5th Lieutenant Governor of Indiana
- In office December 3, 1828 – December 7, 1831
- Governor: James B. Ray
- Preceded by: John H. Thompson
- Succeeded by: David Wallace

Personal details
- Born: July 14, 1792 Scott County, Kentucky, U.S.
- Died: August 2, 1869 (aged 77) Galveston, Texas, U.S.
- Party: Independent, Whig

= Milton Stapp =

American politician (1792–1869)

Milton Stapp (July 14, 1792 – August 2, 1869) was an American politician who served as the fifth lieutenant governor of Indiana from 1828 to 1831.
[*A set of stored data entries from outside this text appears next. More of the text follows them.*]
Definition load3 (b : list Z) : Z :=
  Z.lor (Z.lor (byte_at b 0) (byte_at b 1 <<! 8)) (byte_at b 2 <<! 16).

Definition load4 (b : list Z) : Z :=
  Z.lor (Z.lor (Z.lor (byte_at b 0) (byte_at b 1 <<! 8)) (byte_at b 2 <<! 16)) (byte_at b 3 <<! 24).

(** [2097151 & (load3(b[o:]) >> k)] and [2097151 & (load4(b[o:]) >> k)] *)
Definition limb3 (b : list Z) (o : nat) (k : Z) : Z :=
  Z.land 2097151 (Z.shiftr (load3 (drop o b)) k).
Definition limb4 (b : list Z) (o : nat) (k : Z) : Z :=
  Z.land 2097151 (Z.shiftr (load4 (drop o b)) k).

(** ** Limbs *)

Definition limb (s : list Z) (i : nat) : Z := nth i s 0.

(** [carry[i] = (s_i + (1 << 20)) >> 21; s_(i+1) += carry[i]; s_i -= carry[i] << 21] *)
Definition carry_round (i : nat) (s : list Z) : list Z :=
  let c := Z.shiftr (limb s i +! 1048576) 21 in
  <[i := limb s i -! (c <<! 21)]> (<[S i := limb s (S i) +! c]> s).

(** [carry[i] = s_i >> 21; s_(i+1) += carry[i]; s_i -= carry[i] << 21] *)
Definition carry_floor (i : nat) (s : list Z) : list Z :=
  let c := Z.shiftr (limb s i) 21 in
  <[i := limb s i -! (c <<! 21)]> (<[S i := limb s (S i) +! c]> s).

(** [s_(k-12) += s_k * 666643; ... ; s_(k-7) -= s_k * 683901; s_k = 0] *)
Definition fold_limb (k : nat) (s : list Z) : list Z :=
  let x := limb s k in
  let s := <[(k - 12)%nat := limb s (k - 12) +! (x *! 666643)]> s in
  let s := <[(k - 11)%nat := limb s (k - 11) +! (x *! 470296)]> s in
  let s := <[(k - 10)%nat := limb s (k - 10) +! (x *! 654183)]> s in
  let s := <[(k - 9)%nat := limb s (k - 9) -! (x *! 997805)]> s in
  let s := <[(k - 8)%nat := limb s (k - 8) +! (x *! 136657)]> s in
  let s := <[(k - 7)%nat := limb s (k - 7) -! (x *! 683901)]> s in
  <[k := 0]> s.

Inductive group :=
| Round (i : nat)
| Floor (i : nat)
| Fold (k : nat).

Definition exec (g : group) (s : list Z) : list Z :=
  match g with
  | Round i => carry_round i s
  | Floor i => carry_floor i s
  | Fold k => fold_limb k s
  end.

Definition run (p : list group) (s : list Z) : list Z := foldl (fun s g => exec g s) s p.

(** ** ScReduce *)

Definition ScReduce_load (s : list Z) : list Z :=
  [ Z.land 2097151 (load3 s); limb4 s 2 5; limb3 s 5 2; limb4 s 7 7; limb4 s 10 4; limb3 s 13 1;
    limb4 s 15 6; limb3 s 18 3; Z.land 2097151 (load3 (drop 21 s)); limb4 s 23 5; limb3 s 26 2;
    limb4 s 28 7; limb4 s 31 4; limb3 s 34 1; limb4 s 36 6; limb3 s 39 3;
    Z.land 2097151 (load3 (drop 42 s)); limb4 s 44 5; limb3 s 47 2; limb4 s 49 7; limb4 s 52 4;
    limb3 s 55 1; limb4 s 57 6; Z.shiftr (load4 (drop 60 s)) 3 ].

Definition ScReduce_fold_high : list group := [Fold 23; Fold 22; Fold 21; Fold 20; Fold 19; Fold 18].
Definition ScReduce_carry_mid : list group :=
  [Round 6; Round 8; Round 10; Round 12; Round 14; Round 16;
   Round 7; Round 9; Round 11; Round 13; Round 15].
Definition ScReduce_fold_low : list group := [Fold 17; Fold 16; Fold 15; Fold 14; Fold 13; Fold 12].
Definition ScReduce_carry_low : list group :=
  [Round 0; Round 2; Round 4; Round 6; Round 8; Round 10;
   Round 1; Round 3; Round 5; Round 7; Round 9; Round 11].
Definition ScReduce_chain1 : list group :=
  [Fold 12; Floor 0; Floor 1; Floor 2; Floor 3; Floor 4; Floor 5; Floor 6; Floor 7; Floor 8;
   Floor 9; Floor 10; Floor 11].
Definition ScReduce_chain2 : list group :=
  [Fold 12; Floor 0; Floor 1; Floor 2; Floor 3; Floor 4; Floor 5; Floor 6; Floor 7; Floor 8;
   Floor 9; Floor 10].

(** The 32 bytes of the limbs s0 ... s11. *)
Definition ScReduce_store (s : list Z) : list Z :=
  let s_ i := limb s i in
  [ u8 (Z.shiftr (s_ 0%nat) 0); u8 (Z.shiftr (s_ 0%nat) 8);
    u8 (Z.lor (Z.shiftr (s_ 0%nat) 16) (s_ 1%nat <<! 5));
    u8 (Z.shiftr (s_ 1%nat) 3); u8 (Z.shiftr (s_ 1%nat) 11);
    u8 (Z.lor (Z.shiftr (s_ 1%nat) 19) (s_ 2%nat <<! 2));
    u8 (Z.shiftr (s_ 2%nat) 6);
    u8 (Z.lor (Z.shiftr (s_ 2%nat) 14) (s_ 3%nat <<! 7));
    u8 (Z.shiftr (s_ 3%nat) 1); u8 (Z.shiftr (s_ 3%nat) 9);
    u8 (Z.lor (Z.shiftr (s_ 3%nat) 17) (s_ 4%nat <<! 4));
    u8 (Z.shiftr (s_ 4%nat) 4); u8 (Z.shiftr (s_ 4%nat) 12);
    u8 (Z.lor (Z.shiftr (s_ 4%nat) 20) (s_ 5%nat <<! 1));
    u8 (Z.shiftr (s_ 5%nat) 7);
    u8 (Z.lor (Z.shiftr (s_ 5%nat) 15) (s_ 6%nat <<! 6));
    u8 (Z.shiftr (s_ 6%nat) 2); u8 (Z.shiftr (s_ 6%nat) 10);
    u8 (Z.lor (Z.shiftr (s_ 6%nat) 18) (s_ 7%nat <<! 3));
    u8 (Z.shiftr (s_ 7%nat) 5); u8 (Z.shiftr (s_ 7%nat) 13);
    u8 (Z.shiftr (s_ 8%nat) 0); u8 (Z.shiftr (s_ 8%nat) 8);
    u8 (Z.lor (Z.shiftr (s_ 8%nat) 16) (s_ 9%nat <<! 5));
    u8 (Z.shiftr (s_ 9%nat) 3); u8 (Z.shiftr (s_ 9%nat) 11);
    u8 (Z.lor (Z.shiftr (s_ 9%nat) 19) (s_ 10%nat <<! 2));
    u8 (Z.shiftr (s_ 10%nat) 6);
    u8 (Z.lor (Z.shiftr (s_ 10%nat) 14) (s_ 11%nat <<! 7));
    u8 (Z.shiftr (s_ 11%nat) 1); u8 (Z.shiftr (s_ 11%nat) 9); u8 (Z.shiftr (s_ 11%nat) 17) ].

Definition ScReduce (s : list Z) : list Z :=
  ScReduce_store
    (run ScReduce_chain2
      (run (ScReduce_fold_high ++ ScReduce_carry_mid ++ ScReduce_fold_low ++
            ScReduce_carry_low ++ ScReduce_chain1)
        (ScReduce_load s))).

(** ** ScMulAdd *)

Definition ScMulAdd_load (a : list Z) : list Z :=
  [ Z.land 2097151 (load3 a); limb4 a 2 5; limb3 a 5 2; limb4 a 7 7; limb4 a 10 4; limb3 a 13 1;
    limb4 a 15 6; limb3 a 18 3; Z.land 2097151 (load3 (drop 21 a)); limb4 a 23 5; limb3 a 26 2;
    Z.shiftr (load4 (drop 28 a)) 7 ].

(** s0 ... s23 of the 12 limbs of a, b and c: the schoolbook product plus c. *)
Definition ScMulAdd_product (a b c : list Z) : list Z :=
  match a, b, c with
  | [a0; a1; a2; a3; a4; a5; a6; a7; a8; a9; a10; a11],
    [b0; b1; b2; b3; b4; b5; b6; b7; b8; b9; b10; b11],
    [c0; c1; c2; c3; c4; c5; c6; c7; c8; c9; c10; c11] =>
    [ c0 +! a0*!b0;
      c1 +! a0*!b1 +! a1*!b0;
      c2 +! a0*!b2 +! a1*!b1 +! a2*!b0;
      c3 +! a0*!b3 +! a1*!b2 +! a2*!b1 +! a3*!b0;
      c4 +! a0*!b4 +! a1*!b3 +! a2*!b2 +! a3*!b1 +! a4*!b0;
      c5 +! a0*!b5 +! a1*!b4 +! a2*!b3 +! a3*!b2 +! a4*!b1 +! a5*!b0;
      c6 +! a0*!b6 +! a1*!b5 +! a2*!b4 +! a3*!b3 +! a4*!b2 +! a5*!b1 +! a6*!b0;
      c7 +! a0*!b7 +! a1*!b6 +! a2*!b5 +! a3*!b4 +! a4*!b3 +! a5*!b2 +! a6*!b1 +! a7*!b0;
      c8 +! a0*!b8 +! a1*!b7 +! a2*!b6 +! a3*!b5 +! a4*!b4 +! a5*!b3 +! a6*!b2 +! a7*!b1 +! a8*!b0;
      c9 +! a0*!b9 +! a1*!b8 +! a2*!b7 +! a3*!b6 +! a4*!b5 +! a5*!b4 +! a6*!b3 +! a7*!b2 +! a8*!b1
        +! a9*!b0;
      c10 +! a0*!b10 +! a1*!b9 +! a2*!b8 +! a3*!b7 +! a4*!b6 +! a5*!b5 +! a6*!b4 +! a7*!b3 +! a8*!b2
        +! a9*!b1 +! a10*!b0;
      c11 +! a0*!b11 +! a1*!b10 +! a2*!b9 +! a3*!b8 +! a4*!b7 +! a5*!b6 +! a6*!b5 +! a7*!b4 +! a8*!b3
        +! a9*!b2 +! a10*!b1 +! a11*!b0;
      a1*!b11 +! a2*!b10 +! a3*!b9 +! a4*!b8 +! a5*!b7 +! a6*!b6 +! a7*!b5 +! a8*!b4 +! a9*!b3
        +! a10*!b2 +! a11*!b1;
      a2*!b11 +! a3*!b10 +! a4*!b9 +! a5*!b8 +! a6*!b7 +! a7*!b6 +! a8*!b5 +! a9*!b4 +! a10*!b3
        +! a11*!b2;
      a3*!b11 +! a4*!b10 +! a5*!b9 +! a6*!b8 +! a7*!b7 +! a8*!b6 +! a9*!b5 +! a10*!b4 +! a11*!b3;
      a4*!b11 +! a5*!b10 +! a6*!b9 +! a7*!b8 +! a8*!b7 +! a9*!b6 +! a10*!b5 +! a11*!b4;
      a5*!b11 +! a6*!b10 +! a7*!b9 +! a8*!b8 +! a9*!b7 +! a10*!b6 +! a11*!b5;
      a6*!b11 +! a7*!b10 +! a8*!b9 +! a9*!b8 +! a10*!b7 +! a11*!b6;
      a7*!b11 +! a8*!b10 +! a9*!b9 +! a10*!b8 +! a11*!b7;
      a8*!b11 +! a9*!b10 +! a10*!b9 +! a11*!b8;
      a9*!b11 +! a10*!b10 +! a11*!b9;
      a10*!b11 +! a11*!b10;
      a11*!b11;
      0 ]
  | _, _, _ => []
  end.

Definition ScMulAdd_carry : list group :=
  [Round 0; Round 2; Round 4; Round 6; Round 8; Round 10; Round 12; Round 14; Round 16; Round 18;
   Round 20; Round 22;
   Round 1; Round 3; Round 5; Round 7; Round 9; Round 11; Round 13; Round 15; Round 17; Round 19;
   Round 21].
Definition ScMulAdd_fold_high : list group := [Fold 23; Fold 22; Fold 21; Fold 20; Fold 19; Fold 18].
Definition ScMulAdd_carry_mid : list group :=
  [Round 6; Round 8; Round 10; Round 12; Round 14; Round 16;
   Round 7; Round 9; Round 11; Round 13; Round 15].
Definition ScMulAdd_fold_low : list group := [Fold 17; Fold 16; Fold 15; Fold 14; Fold 13; Fold 12].
Definition ScMulAdd_carry_low : list group :=
  [Round 0; Round 2; Round 4; Round 6; Round 8; Round 10;
   Round 1; Round 3; Round 5; Round 7; Round 9; Round 11].
Definition ScMulAdd_chain1 : list group :=
  [Fold 12; Floor 0; Floor 1; Floor 2; Floor 3; Floor 4; Floor 5; Floor 6; Floor 7; Floor 8;
   Floor 9; Floor 10; Floor 11].
Definition ScMulAdd_chain2 : list group :=
  [Fold 12; Floor 0; Floor 1; Floor 2; Floor 3; Floor 4; Floor 5; Floor 6; Floor 7; Floor 8;
   Floor 9; Floor 10].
Stapp was born in Kentucky. Settling in Madison, Indiana, Stapp worked as a shopkeeper. He served in the War of 1812 and attained the rank of general. He was later elected to the Indiana Senate and served as president pro tempore of the state senate in 1825. From 1828 to 1831, he served as lieutenant governor under James B. Ray. He later became a member of the Whig Party. He succeeded Moody Park to become the second mayor of Madison, serving from 1850 to 1853. As Mayor, he was known to arrest citizens on the streets unaided. In 1853, he bought a Madison newspaper, the Banner. He also served as the state canal commissioner and the state late fund commissioner.